In the new experiment, the interference pattern showed up as extra fringes or peaks in the frequency spectra, which are graphs of measured light intensity at different frequencies. Just as changing the distance between spatial slits changes the resulting interference pattern, the shift between temporal slits dictates the spacing of interference fringes in frequency spectra. And the number of fringes in these interference patterns that are visible before their amplitude decreases to the background level reveals how quickly the properties of ITO change; materials with slower responses produce fewer detectable interference fringes.
This isn’t the first time scientists have figured out how to manipulate light in time rather than space. For example, scientists from Google says its ‘Sycamore’ quantum computer created a time crystala new phase of matter that changes periodically over time, as opposed to atoms arranged in a periodic pattern in space.
Andrea Alu (opens in a new tab)a City University of New York physicist who was not involved in these experiments but did separate experiments that created reflections of light in time, described it as another “neat demonstration” of how time and space can be interchangeable.
“The most remarkable aspect of the experiment is that it demonstrates how we can change the permittivity [which defines how much a material transmits or reflects light] of this material (ITO) very quickly, and in large quantities,” Alù told Live Science via email. “This confirms that this material may be an ideal candidate for demonstrating time reflections and time crystals.”
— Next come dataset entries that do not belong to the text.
Lemma grows_trans w1 w2 w3 : grows w1 w2 -> grows w2 w3 -> grows w1 w3.
Proof.
  intros [m1 H1] [m2 H2]. exists (m1 ++ m2)%list. now rewrite H2, H1, app_assoc.
Qed.

Lemma grows_same w w' : stdout w' = stdout w -> grows w w'.
Proof. intro H. exists []. now rewrite app_nil_r. Qed.

Lemma grows_print l : keeps grows (print l).
Proof. intro w. now exists [l]. Qed.

Lemma grows_channels_list E c : keeps grows (channels_list_execute E c).
Proof. intro w. now apply grows_same. Qed.

Lemma grows_playlist_items_list E c p :
  keeps grows (playlist_items_list_execute E c p).
Proof. intro w. now apply grows_same. Qed.

Lemma grows_open_and_load E : keeps grows (open_and_load E).
Proof.
  intro w. apply grows_same. unfold open_and_load.
  destruct (open_fault E (opens w)); [| destruct (disk w)]; reflexivity.
Qed.

Lemma grows_open_and_dump E v : keeps grows (open_and_dump E v).
Proof.
  intro w. apply grows_same. unfold open_and_dump.
  destruct (open_fault E (opens w));
    [| destruct (write_fault E (opens w)) as [[e c] |]]; reflexivity.
Qed.

Lemma grows_smtp_call E n c : keeps grows (smtp_call E n c).
Proof.
  intro w. apply grows_same. unfold smtp_call.
  destruct (connected (gmail_server w)); [| reflexivity].
  destruct (smtp_reply E n (gmail_server w) c) as [| e []]; reflexivity.
Qed.

Lemma grows_record_mail m : keeps grows (record_mail m).
Proof. intro w. now apply grows_same. Qed.

Lemma grows_next_post : keeps grows next_post.
Proof. intro w. now apply grows_same. Qed.

Create HintDb grows.

#[local] Hint Resolve grows_print grows_channels_list grows_playlist_items_list
  grows_open_and_load grows_open_and_dump grows_smtp_call grows_record_mail
  grows_next_post : grows.

Ltac grow :=
  repeat first
    [ solve [ auto with grows ]
    | apply keeps_ret; exact grows_refl
    | apply keeps_eval; exact grows_refl
    | apply keeps_if
    | apply keeps_try_except; [exact grows_trans | | intro ]
    | apply keeps_bind; [exact grows_trans | | intro ] ].

Lemma grows_fetch_latest_video E c : keeps grows (fetch_latest_video E c).
Proof. unfold fetch_latest_video. grow. Qed.

Lemma grows_update_json_data E c v : keeps grows (update_json_data E c v).
Proof. unfold update_json_data. grow. Qed.

Lemma grows_post_gmail E title url : keeps grows (post_gmail E title url).
Proof.
  intro w. unfold grows, post_gmail. unfold_py. unfold_io.
  destruct w as [dk [conn tl li] so rq ob ps op]; simpl.
  repeat (split_match; simpl); eexists; reflexivity.
Qed.

#[local] Hint Resolve grows_fetch_latest_video grows_update_json_data
  grows_post_gmail : grows.

Lemma grows_check_channel E item : keeps grows (check_channel E item).
Proof.
  destruct item as [c data]. unfold check_channel.
  apply keeps_bind; [exact grows_trans | grow | intro stored].
  apply keeps_bind; [exact grows_trans | grow | intros _].
  apply keeps_bind; [exact grows_trans | apply grows_fetch_latest_video |].
  intros [[v t] u]. grow.
Qed.

Lemma grows_for_each E items : keeps grows (for_each E items).
Proof.
  induction items as [| item items IH]; simpl.
  - apply keeps_ret; exact grows_refl.
  - apply keeps_bind; [exact grows_trans | apply grows_check_channel |].
    intros _. exact IH.
Qed.

(** The loop calls [post_gmail] once for each source it decides to
    notify. *)
Lemma for_each_posts E items : forall w,
  Forall (fun p => exists fields, snd p = JObj fields) items ->
  posts (snd (for_each E items w)) = posts w + notify_count E items.
Proof.
  induction items as [| [c data] items IH]; intros w Hall.
  - simpl. unfold notify_count. simpl. lia.
  - inversion Hall as [| ? ? (fields & Hdata) Hrest]; subst. simpl in Hdata.
    subst data.
    change (for_each E ((c, JObj fields) :: items))
      with (bind (check_channel E (c, JObj fields)) (fun _ => for_each E items)).
    unfold bind. destruct (check_channel_posts E c fields w) as (Hr & Hp).
    destruct (check_channel E (c, JObj fields) w) as [r w1]. simpl in Hr, Hp.
    subst r. rewrite (IH w1 Hrest), Hp. unfold notify_count. simpl.
    destruct (notifies E c fields); simpl; lia.
Qed.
Researchers hope to use these phenomena to create metamaterials or structures designed to alter the path of light in specific and often sophisticated ways.
Until now, these metamaterials have been static, which means that changing how the metamaterial affects the path of light requires the use of an entirely new metamaterial structure – a new analog computer for each different type of computation, e.g. example, said Sapienza.
“Now we have a material that we can reconfigure, which means we can use it for multiple purposes,” Sapienza said. He added that such technology could enable neuromorphic computing that mimics the brain.